1900.—"The Puttee leggings are excellent for peace and war, on foot or on horseback."—Times, Dec. 24.
b. In the N.W.P. "an original share in a joint or coparcenary village or estate comprising many villages; it is sometimes defined as the smaller subdivision of a mahal or estate" (Wilson). Hence Putteedaree, paṭṭidārī used for a tenure of this kind.
1852.—"Their names were forthwith scratched off the collector's books, and those of their eldest sons were entered, who became forthwith, in village and cutcherry parlance, [lumberdars] of the shares of their fathers, or in other words, of puttee Shere Singh and puttee Baz Singh."—Raikes, Notes on the N.W.P. 94.

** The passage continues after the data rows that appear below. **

Lemma core_leaves s s' e :
  core s → grows s s' → vmstate_migrated s' = vmstate_migrated s → state_thread s' = state_thread s → main s' = MLeft e →
  (∀ w, the_mirror w s' = the_mirror w s) →
  (∀ pc, state_thread s = Some pc → ∃ e, pc = SReturned e) →
  (e = None → (∀ w, disks_of w p ≠ [] → the_mirror w s ≠ None) ∧ state_thread s = Some (SReturned None) ∧
     ∀ w m, the_mirror w s = Some m → m_pc m = Returned None) → core s'.
Proof.
  intros Hc Hg Hv Hth Hmain Hm Hret He. split; unfold has_left; rewrite ?Hmain, ?Hth, ?Hv.
  - intros w m E. rewrite Hm in E. eapply mirror_inv_grows; [done|]. by apply (core_mirror s Hc).
  - intros Hl. destruct Hl. by eexists.
  - intros Hx. set_unfold in Hx. naive_solver.
  - apply (core_threads s Hc).
  - intros pc E. destruct (core_thread s Hc pc E) as (Hf & Ht & _ & Hx). destruct (Hret pc E) as [e' ->].
    split_and!; [by eapply synced_grows|by eapply thread_inv_grows|right; by eauto|done].
  - intros w Hd Hx. rewrite Hm. assert (e = None) as -> by (destruct w; set_unfold in Hx; naive_solver). by apply (proj1 (He eq_refl)).
  - intros [= ->]. destruct (He eq_refl) as (_ & Hs & Hr). split; [done|]. intros w m E. rewrite Hm in E. by eapply Hr.
Qed.

Lemma main_leaves_frame e s :
  let s' := main_leaves p e s in
  grows s s' ∧ vmstate_migrated s' = vmstate_migrated s ∧ state_thread s' = state_thread s ∧ main s' = MLeft e ∧
  trace s' = trace s ∧ ∀ w, the_mirror w s' = the_mirror w s.
Proof.
  unfold main_leaves. repeat case_match;
    (split; [by apply same_trace|]); (split_and!; try done; by intros []).
Qed.

Lemma main_step_inv a s s' : core s → inv s → main_step p a s = Some s' → inv s'.
Proof.
  intros Hc [Ho Hcp _] Hs. unfold main_step in Hs. destruct (main s) eqn:Hmain.
  - assert (¬ has_left s) as Hl by (intros [e E]; congruence).
    assert (state_thread s = None) as Hn by (apply core_unstarted; [done|congruence|done]).
    injection Hs as <-. destruct (flash p) as [f|] eqn:Hfl; (split; [done|done|right]).
    + eapply (core_main s); try done; cbn.
      * intros [e [=]].
      * by apply same_trace.
      * intros [] m; cbn; [intros [= <-]; by right|by left].
      * intros w Hw. eapply synced_grows; [|by apply (core_ready s Hc)]. by apply same_trace.
      * intros Hx. set_unfold. naive_solver.
      * intros [] Hd Hx; [done|]. set_unfold. naive_solver.
    + eapply (core_main s); try done; cbn.
      * intros [e [=]].
      * by apply same_trace.
      * intros [] m; by left.
      * intros w Hw. eapply synced_grows; [|by apply (core_ready s Hc)]. by apply same_trace.
      * intros _. apply no_disks. cbn. by rewrite Hfl.
      * intros [] Hd Hx; [|by set_unfold; naive_solver]. cbn in Hd. by rewrite Hfl in Hd.
  - assert (¬ has_left s) as Hl by (intros [e E]; congruence).
    assert (state_thread s = None) as Hn by (apply core_unstarted; [done|congruence|done]).
    destruct a; try done.
    + destruct (flash_ready s) eqn:Hr; [|done]. injection Hs as <-. split; [done|done|right].
      eapply (core_main s); try done; cbn.
      * intros [e [=]].
      * by apply same_trace.
      * intros [] m; by left.
      * intros w Hw. eapply synced_grows; [|by apply (core_ready s Hc)]. by apply same_trace.
      * intros _. eapply synced_grows; [|by apply (core_ready s Hc Hl Flash)]. by apply same_trace.
      * intros [] Hd Hx; [|by set_unfold; naive_solver].
        apply (core_started s Hc Flash Hd). rewrite Hmain. by left.
    + destruct (ctx_done s); [|done]. injection Hs as <-.
      destruct (main_leaves_frame (Some Incoming.Canceled) s) as (Hg & Hv & Hth & Hm & Ht & Hmi).
      split; [by rewrite Ht|intros j; rewrite Ht, Hv; apply Hcp|right].
      eapply core_leaves; try done. by rewrite Hn.
  - assert (¬ has_left s) as Hl by (intros [e E]; congruence).
    assert (state_thread s = None) as Hn by (apply core_unstarted; [done|congruence|done]).
    injection Hs as <-. destruct (moving p) as [|d ds] eqn:Hmv; (split; [done|done|right]).
    + eapply (core_main s); try done; cbn.
      * intros [e [=]].
      * by apply same_trace.
      * intros [] m; by left.
      * intros [] Hw; [|by apply no_disks]. eapply synced_grows; [|by apply (core_ready s Hc Hl Flash)]. by apply same_trace.
      * intros _. eapply synced_grows; [|apply (core_flash s Hc); rewrite Hmain; by left]. by apply same_trace.
      * intros [] Hd Hx; [|cbn in Hd; by rewrite Hmv in Hd].
        apply (core_started s Hc Flash Hd). rewrite Hmain. by right; left.
    + eapply (core_main s); try done; cbn.
      * intros [e [=]].
      * by apply same_trace.
      * intros [] m; cbn; [by left|intros [= <-]; by right].
      * intros w Hw. eapply synced_grows; [|apply (core_ready s Hc Hl w); by destruct w]. by apply same_trace.
      * intros _. eapply synced_grows; [|apply (core_flash s Hc); rewrite Hmain; by left]. by apply same_trace.
      * intros [] Hd Hx; [|done]. apply (core_started s Hc Flash Hd). rewrite Hmain. by right; left.
  - assert (¬ has_left s) as Hl by (intros [e E]; congruence).
    assert (state_thread s = None) as Hn by (apply core_unstarted; [done|congruence|done]).
    injection Hs as <-. split; [done|done|right].
    assert (grows s (set_main MWaitGroup (set_state_thread SWait s))) as Hg by by apply same_trace.
    assert (synced Flash s) as Hfl by (apply (core_flash s Hc); rewrite Hmain; by right; left).
    split; unfold has_left; cbn.
    + intros w m E. eapply mirror_inv_grows; [done|]. apply (core_mirror s Hc). by destruct w.
    + intros _ w E. eapply synced_grows; [done|]. apply (core_ready s Hc Hl). by destruct w.
    + intros _. by eapply synced_grows.
    + done.
    + intros pc [= <-]. split_and!; [by eapply synced_grows|done|by left|].
      intros Hv. by rewrite (core_threads s Hc Hn) in Hv.
    + intros w Hd Hx. assert (the_mirror w s ≠ None) as Hx'; [|by destruct w].
      apply (core_started s Hc w Hd). rewrite Hmain. destruct w; set_unfold; naive_solver.
    + done.
  - destruct (returned (flash_mirror s)) eqn:R1; [|done]. destruct (returned (moving_mirror s)) eqn:R2; [|done].
    destruct (state_thread s) as [pc|] eqn:Hth; [|done]. destruct pc as [| | | | | | | |e]; try done.
    injection Hs as <-.
    destruct (main_leaves_frame (group_error s) s) as (Hg & Hv & Hth' & Hm & Ht & Hmi).
    split; [by rewrite Ht|intros j; rewrite Ht, Hv; apply Hcp|right].
    eapply core_leaves; try done; [by rewrite Hth; intros ? [= <-]; eexists|]. intros Hge. split_and!.
    + intros w Hd. apply (core_started s Hc w Hd). rewrite Hmain. destruct w; set_unfold; naive_solver.
    + destruct (core_thread s Hc _ Hth) as (_ & Hti & _). destruct e; [|done]. by destruct Hti.
    + intros w m E. pose proof (core_mirror s Hc w m E) as Hi. unfold mirror_inv in Hi.
      assert (∃ e, m_pc m = Returned e) as [e' He'].
      { destruct w; cbn in E; [rewrite E in R1; clear -R1|rewrite E in R2; clear -R2]; destruct m as [[] ? ?]; try done; by eexists. }
      rewrite He' in *. destruct e'; [|done]. by destruct Hi.
  - by destruct a.
Qed.

(** ** Reachable states *)

Lemma inv_begin st : inv (begin st).
Proof.
  split; [|by intros j Hx%elem_of_nil|].
  - intros t1 u t2 E. by destruct t1.
  - right. split; cbn; try done; try (by intros []); try (by intros _ []).
    + intros Hx. set_unfold in Hx. naive_solver.
    + intros [] Hd Hx; set_unfold in Hx; naive_solver.
Qed.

c. In S. India, soldiers' pay.
1810.—"... hence in ordinary acceptation, the pay itself was called puttee, a Canarese word which properly signifies a written statement of any kind."—Wilks, Hist. Sketches, Madras reprint, i. 415.]

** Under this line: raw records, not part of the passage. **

(* ===== verification/Api.v ===== *)
(** Api: the machine service ([services/machines/*.go], its conversions in
    [service_protoconv.go]), [server/machine/vnc.go], and the statuses that errors
    are answered with ([services/interceptors/err_mapping.go]); then the task service.

    The messages are those of [api/types/v2] and [api/services/machines/v2].  An
    enumerator is its number, and may be one without a name; unsigned fields of 32
    bits are numbers below 2^32. *)

From S2P Require Import Prelude.
From S2P Require Import GoStd.
From S2P Require Import PciAddress.
From S2P Require Import Pool.
From S2P Require Import Backend.
From S2P Require Import PciDevice.
From S2P Require Import Resources.
From S2P Require Import Drivers.
From S2P Require Import Disks.
From S2P Require Import Cdroms.
From S2P Require Import NetIfaces.
From S2P Require Import HostDevices.
From S2P Require Import Peripherals.
From S2P Require Import InstanceProperties.
From S2P Require Import InstanceConf.
From S2P Require Import ConfInvariant.
From S2P Require Import ConfJson.
From S2P Require Import Monitor.
From S2P Require Import InstanceQemu.
From S2P Require Import Server.
From S2P Require Import Services.
From S2P Require Import Lifecycle.
From S2P Require Import Listing.
From S2P Require Import Migration.
From S2P Require Import Tasks.
From S2P Require Import Backup.

Open Scope Z_scope.
#[local] Set Warnings "-register-all".

(** ** Enumerations *)

Module Enums.
Import Strings.

Definition NetIfaceDriver : list string := ["UNDEFINED_NET_DRIVER"; "VIRTIO_NET_PCI"; "RTL8139"; "E1000"].
Definition DiskDriver : list string := ["UNDEFINED_DISK_DRIVER"; "VIRTIO_BLK_PCI"; "SCSI_HD"; "IDE_HD"].
Definition CdromDriver : list string := ["UNDEFINED_CDROM_DRIVER"; "SCSI_CD"; "IDE_CD"].
Definition CloudInitDriver : list string := ["UNDEFINED_CLOUDINIT_DRIVER"; "CI_IDE_CD"; "CI_FLOPPY"].
Definition InputDeviceType : list string := ["UNDEFINED_INPUT_TYPE"; "USB_TABLET"].
Lemma entries_update {V} k (f : V → V) (p : Pool.t V) :
  Pool.entries (Pool.update k f p) = (λ kv, (kv.1, if decide (kv.1 = k) then f kv.2 else kv.2)) <$> Pool.entries p.
Proof.
  unfold Pool.entries. change (Pool.keys (Pool.update k f p)) with (Pool.keys p).
  induction (Pool.keys p) as [|k' ks IH]; [done|]. csimpl. rewrite IH, PoolFacts.lookup_update.
  destruct (Pool.lookup k' p) as [v|] eqn:E; cbn; [|by case_decide].
  destruct (decide (k = k')) as [->|Hn]; cbn; [by rewrite decide_True|by rewrite decide_False by congruence].
Qed.
Lemma change_one {V} (k : string) (f : V → V) l i v : NoDup l.*1 → l !! i = Some (k, v) →
  (λ kv, (kv.1, if decide (kv.1 = k) then f kv.2 else kv.2)) <$> l = <[i := (k, f v)]> l.
Proof.
  revert i. induction l as [|[k' v'] l IH]; intros i; [done|]. cbn. intros [Hk Hl]%NoDup_cons.
  destruct i as [|i]; cbn.
  - intros [= -> ->]. rewrite decide_True by done. f_equal. clear IH Hl. induction l as [|[k' v'] l IH]; [done|]. cbn in *.
    apply not_elem_of_cons in Hk as [? ?]. rewrite decide_False by done. f_equal. by apply IH.
  - intros Hi. assert (k ∈ l.*1) by (apply list_elem_of_fmap; exists (k, v); split; [done|]; by eapply list_elem_of_lookup_2).
    rewrite decide_False by congruence. f_equal. by apply IH.
Qed.
Lemma entries_lookup {V} Pk (ds : Pool.t V) k d : Pool.wf Pk ds →
  (k, d) ∈ Pool.entries ds ↔ Pool.lookup k ds = Some d.
Proof.
  intros Hp. unfold Pool.entries. rewrite list_elem_of_omap. split.
  - intros (k' & _ & Hl). destruct (Pool.lookup k' ds) eqn:E; [|done]. by injection Hl as -> ->.
  - intros Hl. exists k. rewrite Hl. split; [|done]. apply Hp. by eexists.
Qed.
Lemma driver_flag_by D `{DriverTypeLaws D} names prefix what (name : Z → string) :
  (∀ d : D, d ≠ DriverType_UNKNOWN → ∃ n, value_of names (prefix +:+ enumerator (driver_String d)) = Some n ∧
     DriverTypeValue (name n) = d) →
  Forall (λ n, n = 0 ∨ (DriverTypeValue (name n) : D) ≠ DriverType_UNKNOWN) (map Z.of_nat (seq 0 (length names))) →
  driver_flag D (set names prefix what) name.
Proof.
  intros Hall Hnum. split.
  - intros s n0 Hs Hd. destruct (Hall _ Hd) as (n & Hn & Hd'). exists n. split; [|done].
    unfold set. rewrite <- (enumerator_lower s), <- DriverTypeValue_lower by done. by rewrite Hn.
  - intros s n0 n. unfold set. destruct (value_of _ _) as [v|] eqn:Ev; [|done]. intros [= <-].
    rewrite Forall_forall in Hnum. apply Hnum. unfold value_of in Ev.
    apply fmap_Some in Ev as ([i x] & Hf & ->). apply list_find_Some in Hf as (Hi & _ & _).
    apply lookup_lt_Some in Hi. apply list_elem_of_In, in_map_iff. exists i. rewrite in_seq. cbn. split; [done|lia].
Qed.

(** C8: the flags for drivers of disks, cdroms, interfaces and cloud-init drives speak of
    the core's drivers: see [driver_flag]. *)
Theorem driver_flags :
  driver_flag DiskDriverType DiskDriver_Set (dashed DiskDriver) ∧ driver_flag CdromDriverType CdromDriver_Set (dashed CdromDriver) ∧
  driver_flag NetDriverType NetIfaceDriver_Set (dashed NetIfaceDriver) ∧
  driver_flag CloudInitDriverType CloudInitDriver_Set cloudinit_driver.
Proof.
  split_and!; (apply driver_flag_by; [exact _|intros []; try done; intros _; eexists; by split|]).
  all: cbn [length seq map]; repeat (apply Forall_cons_2; [first [by left|by right]|]); constructor.
Qed.
End DriverFlags.
Definition CommandDiskAttach : entry := {| Usage := "VMNAME DISK";
  Flags := [GenericFlag "driver" (Get.DiskDriver EnumFlag.DefaultDiskDriver); IntFlag "iops-rd" 0; IntFlag "iops-wr" 0;
  IntFlag "position" (-1); IntFlag "bootindex" 0; BoolFlag "live"];
  Action := always [MachineDiskAttach] |}.
Definition CommandDiskDetach : entry := {| Usage := "VMNAME DISK"; Flags := [BoolFlag "live"]; Action := always [MachineDiskDetach] |}.
Definition CommandDiskSetParameters : entry := {| Usage := "VMNAME DISK";
  Flags := [IntFlag "iops-rd" (-1); IntFlag "iops-wr" (-1); BoolFlag "remove-bitmap"; BoolFlag "live"];
  Action := always [MachineDiskRemoveQemuBitmap; MachineDiskSetReadLimit; MachineDiskSetWriteLimit] |}.
Definition CommandDiskResizeQemuBlockdev : entry := {| Usage := "VMNAME DISK"; Flags := []; Action := always [MachineDiskResizeQemuBlockdev] |}.
Definition disk_commands : list (list string * entry) := [
  (["storage"; "attach"], CommandDiskAttach);
  (["storage"; "detach"], CommandDiskDetach);
  (["storage"; "set"], CommandDiskSetParameters);
  (["storage"; "resize"], CommandDiskResizeQemuBlockdev)].
Definition CommandCdromAttach : entry := {| Usage := "VMNAME CDROM";
  Flags := [GenericFlag "driver" (Get.CdromDriver EnumFlag.DefaultCdromDriver); IntFlag "position" (-1); IntFlag "bootindex" 0;
  StringFlag "media" ""; BoolFlag "read-only"; BoolFlag "live"];
  Action := always [MachineCdromAttach] |}.
Definition CommandCdromDetach : entry := {| Usage := "VMNAME CDROM"; Flags := [BoolFlag "live"]; Action := always [MachineCdromDetach] |}.
Definition CommandCdromSetParameters : entry := {| Usage := "VMNAME CDROM"; Flags := [StringFlag "media" ""; BoolFlag "remove-media"; BoolFlag "live"];
  Action := always [MachineCdromRemoveMedia; MachineCdromChangeMedia] |}.
Definition cdrom_commands : list (list string * entry) := [
  (["cdrom"; "attach"], CommandCdromAttach);
  (["cdrom"; "detach"], CommandCdromDetach);
  (["cdrom"; "set"], CommandCdromSetParameters)].
Definition CommandNetIfaceAttach : entry := {| Usage := "VMNAME IFNAME";
  Flags := [GenericFlag "driver" (Get.NetIfaceDriver EnumFlag.DefaultNetIfaceDriver); GenericFlag "hwaddr" (Get.NetIfaceHwAddr []);
  UintFlag "queues" 0; StringFlag "ifup-script" ""; StringFlag "ifdown-script" ""; BoolFlag "live"];
  Action := always [MachineNetIfaceAttach] |}.
Definition CommandNetIfaceDetach : entry := {| Usage := "VMNAME IFNAME"; Flags := [BoolFlag "live"]; Action := always [MachineNetIfaceDetach] |}.
Definition CommandNetIfaceSetParameters : entry := {| Usage := "VMNAME IFNAME";
  Flags := [UintFlag "queues" 0; StringFlag "ifup-script" ""; StringFlag "ifdown-script" "";
  GenericFlag "link-state" (Get.NetIfaceLinkState 0)];
  Action := always [MachineNetIfaceSetParameters] |}.
Definition network_commands : list (list string * entry) := [
  (["network"; "attach"], CommandNetIfaceAttach);
  (["network"; "detach"], CommandNetIfaceDetach);
  (["network"; "set"], CommandNetIfaceSetParameters)].
Definition CommandChannelAttach_VSock : entry := {| Usage := "VMNAME"; Flags := [UintFlag "cid" 0; BoolFlag "live"];
  Action := always [MachineChannelAttach_VSock] |}.
Definition CommandChannelDetach_VSock : entry := {| Usage := "VMNAME"; Flags := [BoolFlag "live"]; Action := always [MachineChannelDetach_VSock] |}.
Definition CommandInputDeviceAttach : entry := {| Usage := "VMNAME"; Flags := [GenericFlag "type" (Get.InputDeviceType EnumFlag.DefaultInputDeviceType)];
  Action := always [MachineInputDeviceAttach] |}.
Definition CommandInputDeviceDetach : entry := {| Usage := "VMNAME"; Flags := [GenericFlag "type" (Get.InputDeviceType EnumFlag.DefaultInputDeviceType)];
  Action := always [MachineInputDeviceDetach] |}.
Definition CommandHostDeviceAttach : entry := {| Usage := "VMNAME PCIADDR";
  Flags := [GenericFlag "multifunction" (Get.StringBool false); GenericFlag "primary-gpu" (Get.StringBool false);
  BoolFlag "no-check-device"];
  Action := always [MachineHostDeviceAttach] |}.
Definition CommandDeviceDetach : entry := {| Usage := "VMNAME PCIADDR"; Flags := []; Action := always [MachineHostDeviceDetach] |}.
Definition CommandDeviceSetOptions : entry := {| Usage := "VMNAME PCIADDR";
  Flags := [GenericFlag "multifunction" (Get.StringBool false); GenericFlag "primary-gpu" (Get.StringBool false)];
  Action := always [MachineHostDeviceSetOptions] |}.
Definition device_commands : list (list string * entry) := [
  (["channels"; "attach-vsock"], CommandChannelAttach_VSock);
  (["channels"; "detach-vsock"], CommandChannelDetach_VSock);
  (["inputs"; "attach"], CommandInputDeviceAttach);
  (["inputs"; "detach"], CommandInputDeviceDetach);
  (["hostpci"; "attach"], CommandHostDeviceAttach);
  (["hostpci"; "detach"], CommandDeviceDetach);
  (["hostpci"; "set"], CommandDeviceSetOptions)].
Definition CommandMemorySetParameters : entry := {| Usage := "VMNAME"; Flags := [IntFlag "actual" 0; IntFlag "total" 0; BoolFlag "live"];
  Action := always [MachineMemorySetParameters] |}.
Definition CommandCPUSetParameters : entry := {| Usage := "VMNAME";
  Flags := [IntFlag "actual" 0; IntFlag "total" 0; IntFlag "sockets" 0; IntFlag "quota" 0; StringFlag "model" ""; BoolFlag "live"];
  Action := always [MachineCPUSetParameters] |}.
Definition CommandBootSetParameters : entry := {| Usage := "VMNAME"; Flags := [StringFlag "firmware" ""; StringFlag "flash-device" ""; BoolFlag "remove-conf"];
  Action := always [BootParametersSet] |}.
Definition CommandExternalKernelSetParameters : entry := {| Usage := "VMNAME";
  Flags := [StringFlag "image" ""; StringFlag "initrd" ""; StringFlag "cmdline" ""; StringFlag "modiso" ""; BoolFlag "remove-conf"];
  Action := always [MachineExternalKernelSetParameters] |}.
Definition resource_commands : list (list string * entry) := [
  (["mem-limits"; "set"], CommandMemorySetParameters);
  (["cpu-limits"; "set"], CommandCPUSetParameters);
  (["boot"; "set"], CommandBootSetParameters);
  (["kernel"; "set"], CommandExternalKernelSetParameters)].
Definition CommandCloudInitDriveAttach : entry := {| Usage := "VMNAME ISO-IMAGE-FILE";
  Flags := [GenericFlag "driver" (Get.CloudInitDriver EnumFlag.DefaultCloudInitDriver)];
  Action := always [MachineCloudInitDriveAttach] |}.
Definition CommandCloudInitDriveDetach : entry := {| Usage := "VMNAME"; Flags := []; Action := always [MachineCloudInitDriveDetach] |}.
Definition CommandCloudInitDriveChangeMedia : entry := {| Usage := "VMNAME ISO-IMAGE-FILE"; Flags := [BoolFlag "live"];
  Action := always [MachineCloudInitDriveChangeMedia] |}.
Definition CommandCloudInitDriveBuildImage : entry := {| Usage := "VMNAME [OUTPUT-FILE]";
  Flags := map (λ n, StringFlag n "") ["user-config"; "vendor-config"; "platform"; "subplatform"; "cloudname"; "region"; "zone";
  "hostname"; "domain"; "timezone"];
  Action := always [MachineCloudInitDriveBuildImage] |}.
Definition cloudinit_commands : list (list string * entry) := [
  (["cloudinit"; "attach"], CommandCloudInitDriveAttach);
  (["cloudinit"; "detach"], CommandCloudInitDriveDetach);
  (["cloudinit"; "change-medium"], CommandCloudInitDriveChangeMedia);
  (["cloudinit"; "build"], CommandCloudInitDriveBuildImage)].
Definition CommandCreateConf : entry := {| Usage := "VMNAME";
  Flags := [GenericFlag "mem" (Get.IntRange {| IntRange.Min := 128; IntRange.Max := 128 |});
            GenericFlag "cpu" (Get.IntRange {| IntRange.Min := 1; IntRange.Max := 1 |}); IntFlag "cpu-quota" 0;
            StringFlag "cpu-model" ""; StringFlag "firmware" ""; StringFlag "flash-device" ""];
  Action := always [MachineCreateConf] |}.
Definition CommandRemoveConf : entry := {| Usage := "VMNAME"; Flags := []; Action := always [MachineRemoveConf] |}.
Definition CommandInspect : entry := {| Usage := "VMNAME"; Flags := [BoolFlag "events"];
  Action := λ c, if Bool c "events" then [MachineListEvents] else [MachineInspect] |}.
Definition CommandPrintList : entry := {| Usage := ""; Flags := [BoolFlag "short"];
  Action := λ c, if Bool c "short" then [MachineListNames] else [MachineList] |}.
Definition cmdVNCActivate : entry := {| Usage := "VMNAME"; Flags := [StringFlag "password" ""]; Action := always [MachineActivateVNC] |}.
Definition CommandConsole : entry := {| Usage := "VMNAME"; Flags := []; Action := always [MachineConsoleConnect] |}.
Definition machine_commands : list (list string * entry) := [
  (["create-conf"], CommandCreateConf);
  (["remove-conf"], CommandRemoveConf);
  (["inspect"], CommandInspect);
  (["list"], CommandPrintList);
  (["vnc"; "activate"], cmdVNCActivate);
  (["console"], CommandConsole)].
Definition CommandStart : entry := {| Usage := "VMNAME"; Flags := [UintFlag "wait" 0]; Action := always [MachineStart] |}.
Definition CommandStop : entry := {| Usage := "VMNAME"; Flags := [BoolFlag "wait"; BoolFlag "force"]; Action := always [MachineStop] |}.
Definition CommandRestart : entry := {| Usage := "VMNAME"; Flags := [BoolFlag "wait"]; Action := always [MachineRestart] |}.
Definition CommandReset : entry := {| Usage := "VMNAME"; Flags := []; Action := always [MachineReset] |}.
Definition control_commands : list (list string * entry) := [
  (["start"], CommandStart);
  (["stop"], CommandStop);
  (["restart"], CommandRestart);
  (["reset"], CommandReset)].
Definition CommandBackupProcessStart (fuel : nat) : entry := {| Usage := "VMNAME [DISKNAME] TARGET"; Flags := [BoolFlag "watch"; BoolFlag "incremental"; BoolFlag "clear-bitmap"];
  Action := always [BackupProcessStart fuel] |}.
Definition CommandBackupProcessShowStatus (fuel : nat) : entry := {| Usage := "VMNAME"; Flags := []; Action := always [BackupProcessShowStatus fuel] |}.
Definition CommandBackupProcessCancel : entry := {| Usage := "VMNAME [DISKNAME]"; Flags := []; Action := always [BackupProcessCancel] |}.
Definition CommandMigrationProcessStart (fuel : nat) : entry := {| Usage := "VMNAME DSTSERVER";
  Flags := [BoolFlag "watch"; BoolFlag "with-local-disks"; StringSliceFlag "with-disk"; StringFlag "override-name" "";
  GenericFlag "override-disk" (Get.StringMap ∅); GenericFlag "override-net" (Get.StringMap ∅); BoolFlag "create-disks"];
  Action := always [MigrationProcessStart fuel] |}.
Definition CommandMigrationProcessShowStatus (fuel : nat) : entry := {| Usage := "VMNAME"; Flags := []; Action := always [MigrationProcessShowStatus fuel] |}.
Definition CommandMigrationProcessCancel : entry := {| Usage := "VMNAME"; Flags := []; Action := always [MigrationProcessCancel] |}.
Definition process_commands (fuel : nat) : list (list string * entry) := [
  (["backup"; "start"], CommandBackupProcessStart fuel);
  (["backup"; "status"], CommandBackupProcessShowStatus fuel);
  (["backup"; "cancel"], CommandBackupProcessCancel);
  (["migration"; "start"], CommandMigrationProcessStart fuel);
  (["migration"; "status"], CommandMigrationProcessShowStatus fuel);
  (["migration"; "cancel"], CommandMigrationProcessCancel)].
Definition CommandPrintTasks : entry := {| Usage := ""; Flags := []; Action := always [TaskPrintList] |}.
Definition CommandPrintPCI : entry := {| Usage := ""; Flags := []; Action := always [PCI_PrintList] |}.
Definition system_commands : list (list string * entry) := [
  (["system"; "tasks"], CommandPrintTasks);
  (["system"; "pci-devices"], CommandPrintPCI)].
(** [vmm] *)
Definition vmm (fuel : nat) : list (list string * entry) :=
  machine_commands ++ resource_commands ++ device_commands ++ cdrom_commands ++ disk_commands ++ network_commands ++
  cloudinit_commands ++ control_commands ++ process_commands fuel ++ system_commands.
(** [vnetctl] *)
Definition CommandNetworkCreateConf : entry := {| Usage := "VMNAME IFNAME";
  Flags := [GenericFlag "type" (Get.NetworkSchemeType Network.Scheme_MANUAL); Uint32Flag "mtu" 0; StringSliceFlag "ip";
            StringFlag "gateway4" "auto"; StringFlag "gateway6" "auto"; Uint32Flag "in-limit" 0; Uint32Flag "out-limit" 0;
            StringFlag "parent-interface" ""; Uint32Flag "vni" 0; Uint32Flag "vlan-id" 0; StringFlag "bridge-name" ""];
  Action := always [NetworkSchemeCreateConf] |}.
Definition CommandNetworkUpdateConf : entry := {| Usage := "VMNAME IFNAME";
  Flags := [Uint32Flag "mtu" 0; StringSliceFlag "add-ip"; StringSliceFlag "del-ip"; StringFlag "gateway4" "auto";
            StringFlag "gateway6" "auto"; Uint32Flag "in-limit" 0; Uint32Flag "out-limit" 0];
  Action := always [NetworkSchemeUpdateConf] |}.
Definition CommandNetworkRemoveConf : entry := {| Usage := "VMNAME IFNAME"; Flags := []; Action := always [NetworkSchemeRemoveConf] |}.
Definition vnetctl : list (list string * entry) := [
  (["create-conf"], CommandNetworkCreateConf); (["update-conf"], CommandNetworkUpdateConf);
  (["remove-conf"], CommandNetworkRemoveConf)].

PUTTYWALLA, s. Hind. paṭṭā-wālā, paṭṭī-wālā (see PUTTEE), 'one with a belt.' This is the usual Bombay term for a messenger or orderly attached to an office, and bearing a belt and brass badge, called in Bengal [chuprassy] or [peon] (qq.v.), in Madras usually by the latter name.
1878.—"Here and there a belted Government servant, called a Puttiwālā, or Paṭṭawālā, because distinguished by a belt...."—Monier Williams, Modern India, 34.
PUTWA, s. Hind. patwā. The Hibiscus sabdariffa, L., from the succulent acid flowers of which very fair jelly is made in Anglo-Indian households. [It is also known as the Rozelle or Red Sorrel (Watt, Econ. Dict. iv. 243). Riddell (Domest. Econ. 337) calls it "Oseille or [Roselle] jam and jelly.">[
PYE, s. A familiar designation among British soldiers and young officers for a [Pariah-dog] (q.v.); a contraction, no doubt, of the former word.
[1892.—"We English call him a pariah, but this word, belonging to a low, yet by no means degraded class of people in Madras, is never heard on native lips as applied to a dog, any more than our other word 'pie.'"—L. Kipling, Beast and Man, 266.]